E o que é o Fórum? «É uma espécie de maxi-Congresso em que centenas de coisas se passam em simultâneo», explicava há poucos dias, na Gulbenkian, a representante de uma ONG portuguesa que integrou a delegação oficial. De facto, o Fórum foi, durante dez dias, uma imensa tribuna onde se fizeram ouvir as mais variadas vozes, quase todas de denúncia, tornando viva e próxima a situação de muitas das vítimas e excluídos de um modelo de desenvolvimento que só tem vindo a agravar as desigualdades existentes.

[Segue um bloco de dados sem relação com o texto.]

(* ===== verification/Reconciler.v ===== *)
(** * The target config reconciler: state, environment, manifests, hashing

    [TCR] is the part of [TargetConfigReconciler] that is data (its clients
    are the calls of [Effects]). [Env] gathers the code the operator links but
    does not define: serialisation, hashing, the embedded files and their
    decoding, and the generated apply-configuration extraction. *)
From S2P Require Import Prelude GoStd K8s ApiTypes ConfigMap TlsProfile K8sObjects Effects Monad.

Record TCR := {
  operatorNamespace : string;
  resourceCache : ResourceCache;
  kueueImage : string;
  serviceMonitorSupport : bool;
  isOpenShift : bool;
  draPartitionableDevicesEnabled : bool;
  draConsumableCapacityEnabled : bool;
}.

Definition tcr_set_resourceCache (c : ResourceCache) (t : TCR) : TCR := {|
  operatorNamespace := operatorNamespace t; resourceCache := c; kueueImage := kueueImage t;
  serviceMonitorSupport := serviceMonitorSupport t; isOpenShift := isOpenShift t;
  draPartitionableDevicesEnabled := draPartitionableDevicesEnabled t;
  draConsumableCapacityEnabled := draConsumableCapacityEnabled t |}.
Definition tcr_set_serviceMonitorSupport (b : bool) (t : TCR) : TCR := {|
  operatorNamespace := operatorNamespace t; resourceCache := resourceCache t;
  kueueImage := kueueImage t; serviceMonitorSupport := b; isOpenShift := isOpenShift t;
  draPartitionableDevicesEnabled := draPartitionableDevicesEnabled t;
  draConsumableCapacityEnabled := draConsumableCapacityEnabled t |}.
Definition tcr_set_isOpenShift (b : bool) (t : TCR) : TCR := {|
  operatorNamespace := operatorNamespace t; resourceCache := resourceCache t;
  kueueImage := kueueImage t; serviceMonitorSupport := serviceMonitorSupport t; isOpenShift := b;
  draPartitionableDevicesEnabled := draPartitionableDevicesEnabled t;
  draConsumableCapacityEnabled := draConsumableCapacityEnabled t |}.
Definition tcr_set_draPartitionableDevicesEnabled (b : bool) (t : TCR) : TCR := {|
  operatorNamespace := operatorNamespace t; resourceCache := resourceCache t;
  kueueImage := kueueImage t; serviceMonitorSupport := serviceMonitorSupport t;
  isOpenShift := isOpenShift t; draPartitionableDevicesEnabled := b;
  draConsumableCapacityEnabled := draConsumableCapacityEnabled t |}.
Definition tcr_set_draConsumableCapacityEnabled (b : bool) (t : TCR) : TCR := {|
  operatorNamespace := operatorNamespace t; resourceCache := resourceCache t;
  kueueImage := kueueImage t; serviceMonitorSupport := serviceMonitorSupport t;
  isOpenShift := isOpenShift t;
  draPartitionableDevicesEnabled := draPartitionableDevicesEnabled t;
  draConsumableCapacityEnabled := b |}.

(** What [computeSpecHash] is applied to. *)
Inductive hashable : Type :=
  | HJson (j : json)
  | HData (m : gmap string string)
  | HString (s : string)
  | HRules (rules : list PolicyRule)
  | HBinding (subjects : list Subject) (roleRef : RoleRef)
  | HWebhooks (webhooks : list Webhook)
  | HSpec (k : kind) (spec : body k).

(** An entry of an embedded directory: its name and whether it is one. *)
Record DirEntry := { de_Name : string; de_IsDir : bool }.

(** The part of [monitoringv1.ServiceMonitor] that is set. *)
Record SecretKeySelector := { sks_Name : string; sks_Key : string }.
Record ServiceMonitorTLS := {
  smt_InsecureSkipVerify : option bool;
  smt_CA : SecretKeySelector;
  smt_Cert : SecretKeySelector;
  smt_KeySecret : SecretKeySelector;
  smt_ServerName : option string;
}.
Record ServiceMonitorEndpoint := {
  sme_Interval : string;
  sme_Path : string;
  sme_Port : string;
  sme_Scheme : option string;
  sme_BearerTokenFile : string;
  sme_TLSConfig : option ServiceMonitorTLS;
}.
Record ServiceMonitor := {
  sm_Kind : string;
  sm_APIVersion : string;
  sm_ObjectMeta : ObjectMeta;
  sm_Selector : LabelSelector;
  sm_Endpoints : list ServiceMonitorEndpoint;
}.

Class Env := {
  env_codec :: ConfigCodec;
  json_Marshal : hashable → error + string;
  sha256_hex : string → string;
  (* [json.Marshal] of the ServiceMonitor followed by [UnmarshalJSON] *)
  json_ServiceMonitor : ServiceMonitor → error + json;
  (* the md5 of [fmt.Sprintf("%v", o)] of library-go's resource cache *)
  hashOfResourceStruct : ∀ k, obj k → string;
  (* the embedded file system, and the [Read...OrDie] decoders: [None] when
     they panic *)
  fs_ReadFile : string → error + string;
  fs_ReadDir : string → error + list DirEntry;
  decode : ∀ k, string → option (obj k);
  ExtractKueue : Kueue → string → error + KueueApply;
  ExtractKueueStatus : Kueue → string → error + KueueApply;
}.

(** ** bindata/assets.go *)

Section bindata.
Context `{Env}.

Definition Asset (name : string) : error + string := fs_ReadFile name.

Definition MustAsset (name : string) : res string :=
  match fs_ReadFile name with inl e => Panic (Error e) | inr data => Ok data end.

Definition AssetDir (dir : string) : error + list string :=
  match fs_ReadDir dir with
  | inl e => inl (WrapError ("failed to read directory " +:+ dir +:+ ": ") e)
  | inr entries => inr (map de_Name (List.filter (λ e, negb (de_IsDir e)) entries))
  end.

(** [ReadFooOrDie(bindata.MustAsset(path))] *)
Definition ReadOrDie (k : kind) (path : string) : res (obj k) :=
  rlet data := MustAsset path in
  match decode k data with
  | Some o => Ok o
  | None => Panic "failed to decode raw bytes"
  end.
End bindata.

(** [filepath.Join(dir, file)] for a clean directory and a plain file name. *)
Definition filepath_Join (dir file : string) : string := dir +:+ "/" +:+ file.

Section hashing.
Context `{Env}.

Definition computeSpecHash (o : hashable) : error + string :=
  match json_Marshal o with
  | inl e => inl e
  | inr jsonBytes => inr (sha256_hex jsonBytes)
  end.

(** [hash, err := computeSpecHash(o)], the error wrapped, and
    [specAnnotations[key] = hash]. *)
Definition annotateHash {S} (what key : string) (o : hashable) (specAnnotations : gmap string string)
    : M S (gmap string string) :=
  match computeSpecHash o with
  | inl e => throw (WrapError ("failed to hash " +:+ what +:+ ": ") e)
  | inr hash => mret (<[key := hash]> specAnnotations)
  end.
End hashing.

Lemma callsM_annotateHash `{Env} {S} C what key o ann :
  callsM (S := S) C (annotateHash what key o ann).
Proof. unfold annotateHash. solve_calls. Qed.
#[export] Hint Resolve callsM_annotateHash : calls.

(** ** An example environment

    Files hold their own path, and a manifest decodes to an object named after
    its file. Used by the concrete instances of the theorems. *)
Definition example_webhook_config (name : string) : Webhook := {|
  wh_Name := name;
  wh_ClientConfig := {|
    wcc_Service := Some {| sr_Namespace := "default"; sr_Name := "webhook-service"; sr_other := JNull |};
    wcc_CABundle := ""; wcc_other := JNull |};
  wh_NamespaceSelector := None; wh_other := JNull |}.

Definition example_selector : LabelSelector :=
  {| ls_MatchLabels := ∅; ls_MatchExpressions := [] |}.

Definition example_deployment_spec : DeploymentSpec := {|
  dp_Replicas := Some 1%Z;
  dp_Strategy := {| dst_Type := ""; dst_MaxUnavailable := None |};
  dp_TemplateAnnotations := None;
  dp_TemplateSpec := {|
    ps_Volumes := [{| vo_Name := "manager-config";
      vo_VolumeSource := {| vs_Secret := None; vs_EmptyDir := None; vs_other := Some JNull |} |}];
    ps_Containers := [{|
      co_Name := "manager"; co_Image := "image";
      co_Args := ["--config=/controller_manager_config.yaml"; "--zap-log-level=2"];
      co_VolumeMounts := []; co_SecurityContext := Some {| sc_ReadOnlyRootFilesystem := None; sc_other := JNull |};
      co_Resources := {| rq_Limits := ∅; rq_Requests := ∅ |}; co_other := JNull |}];
    ps_Affinity := None; ps_PriorityClassName := ""; ps_other := JNull |};
  dp_other := JNull |}.

Definition example_body (k : kind) : body k :=
  match k with
  | KConfigMap => ∅
  | KSecret | KServiceAccount | KService | KFlowSchema => JNull
  | KRole => {| ro_Rules := [] |}
  | KClusterRole => {| cr_Rules := []; cr_AggregationRule := None |}
  | KRoleBinding | KClusterRoleBinding => {|
      bi_Subjects := [{| sb_Kind := "ServiceAccount"; sb_APIGroup := "";
        sb_Name := "kueue-controller-manager"; sb_Namespace := "default" |}];
      bi_RoleRef := {| rr_APIGroup := "rbac.authorization.k8s.io"; rr_Kind := "Role"; rr_Name := "role" |} |}
  | KPriorityLevelConfiguration => {| plc_Type := "Limited";
      plc_Limited := Some {| lp_NominalConcurrencyShares := Some 25%Z; lp_other := JNull |};
      plc_Exempt := None |}
  | KNetworkPolicy => {|
      nps_PodSelector := example_selector; nps_Ingress := []; nps_Egress := []; nps_PolicyTypes := [] |}
  | KCRD => {| crd_Versions := [{| cv_Name := "v1beta1"; cv_other := JNull |}];
      crd_Conversion := None; crd_other := JNull |}
  | KAPIService => {| as_Service := Some {| sr_Namespace := "default"; sr_Name := "visibility-server"; sr_other := JNull |};
      as_InsecureSkipTLSVerify := true; as_other := JNull |}
  | KMutatingWebhookConfiguration => {| wc_Webhooks := map example_webhook_config ["mpod.kb.io"; "mworkload.kb.io"] |}
  | KValidatingWebhookConfiguration => {| wc_Webhooks := map example_webhook_config ["vpod.kb.io"; "vworkload.kb.io"] |}
  | KDeployment => {| dep_Spec := example_deployment_spec;
      dep_Status := {| ds_ReadyReplicas := 0; ds_UnavailableReplicas := 0 |} |}
  end.

Definition example_obj (k : kind) (typ : string) (m : ObjectMeta) : obj k :=
  {| ko_Kind := typ; ko_Group := ""; ko_meta := m; ko_body := example_body k |}.

#[export] Instance example_codec : ConfigCodec := {|
  float64 := string; ParseFloat := inr; yaml_Marshal := λ _, inr "apiVersion: config.kueue.x-k8s.io/v1beta1" |}.

Definition example_env : Env := {|
  env_codec := example_codec;
  json_Marshal := λ o, inr match o with HString s => s | HData m => Join (map snd (map_to_list m)) "," | _ => "{}" end;
  sha256_hex := λ s, "sha256:" +:+ s;
  json_ServiceMonitor := λ m, inr (JObj [("kind", JStr (sm_Kind m));
    ("metadata", JObj [("name", JStr (om_Name (sm_ObjectMeta m)))]); ("spec", JObj [])]);
  hashOfResourceStruct := λ k o,
    Join (om_Name (ko_meta o) :: map snd (map_to_list (default ∅ (om_Annotations (ko_meta o))))) "/";
  fs_ReadFile := inr;
  fs_ReadDir := λ dir, inr [{| de_Name := "one.yaml"; de_IsDir := false |};
                            {| de_Name := "nested"; de_IsDir := true |}];
  decode := λ k path, Some (example_obj k "Kind" (meta_named "default" path));
  ExtractKueue := λ k _, inr {| kac_Name := om_Name (ku_ObjectMeta k); kac_Spec := None; kac_Status := None |};
  ExtractKueueStatus := λ k _, inr {| kac_Name := om_Name (ku_ObjectMeta k); kac_Spec := None; kac_Status := None |};
|}.

Definition example_tcr : TCR := {|
  operatorNamespace := "openshift-kueue-operator"; resourceCache := ∅; kueueImage := "kueue:v1";
  serviceMonitorSupport := true; isOpenShift := true;
  draPartitionableDevicesEnabled := false; draConsumableCapacityEnabled := false |}.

Mais de 600 ONG subscreveram, no final dos trabalhos, uma «Declaração Alternativa», onde se faz a crítica dos documentos oficiais saídos da Cimeira. Contesta-set fundamentalmente, a contradição entre os princípios dó equidade e de justiça social professados e as consequências do modelo económico neo-liberal dominante e cada vez mais universalizado.

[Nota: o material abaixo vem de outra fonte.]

(** C22: What one cached apply does. It asks the informer once. An informer
    error other than NotFound is returned and nothing else happens; an
    unchanged object is returned as it is, without any other call and with
    the cache untouched; in every other case the apply runs, its outcome is
    returned as it is, and the cache changes only if it succeeded. *)
Theorem applyWithCache_spec (k : kind) ns prepare apply (required : obj k) (t t' : TCR) tr r :
  runs (applyWithCache k ns prepare apply required t) tr (Some (t', r)) →
  ∃ a tr', tr = Ev (CLister k ns (ko_Name required)) a :: tr' ∧
    match a with
    | inr existing =>
        let required := prepare (Some existing) required in
        if SafeToSkipApply required existing (resourceCache t)
        then tr' = [] ∧ t' = t ∧ r = Ok (existing, false)
        else ∃ t1, runs (apply required t) tr' (Some (t1, r)) ∧ t' = remembered required r t1
    | inl e =>
        if IsNotFound e
        then ∃ t1, runs (apply (prepare None required) t) tr' (Some (t1, r)) ∧
                   t' = remembered (prepare None required) r t1
        else tr' = [] ∧ t' = t ∧ r = Err e
    end.
Proof.
  intros Hr. apply runs_try_lister in Hr as (a & tr' & -> & Hr). exists a, tr'. split; [done|].
  destruct a as [e|existing].
  - destruct (IsNotFound e); cbn [negb] in Hr.
    + by apply runs_apply_remember.
    + apply runs_ret_inv in Hr as [-> [= -> ->]]. done.
  - cbv zeta in *. change (runs ((λ t : TCR,
      (if SafeToSkipApply (prepare (Some existing) required) existing (resourceCache t)
       then mret (existing, false)
       else '(actual, updated) ← apply (prepare (Some existing) required);
            mmodify (λ t, tcr_set_resourceCache
              (UpdateCachedResourceMetadata (prepare (Some existing) required) actual
                 (resourceCache t)) t) ;;
            mret (actual, updated)) t) t) tr' (Some (t', r))) in Hr. cbv beta in Hr.
    destruct (SafeToSkipApply _ _ _).
    + apply runs_ret_inv in Hr as [-> [= -> ->]]. done.
    + by apply runs_apply_remember.
Qed.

De entre essas consequências destacam-se: o peso insustentável da dívida de dezenas de países, que Os priva de recursos indispensáveis ao seu desenvolvimento económico e social; os condicionalismos impostos pelos programas de ajustamento estrutural, que subalternizam as políticas sociais, colocando os serviços de saúde e educação fora do alcance dos mais pobres; e a concentração crescente de poder económico, político e tecnológico nas corporações e instituições financeiras transnacionais, que regem o crescimento económico em prioridade absoluta, subordinando-lhe o bem-estar social.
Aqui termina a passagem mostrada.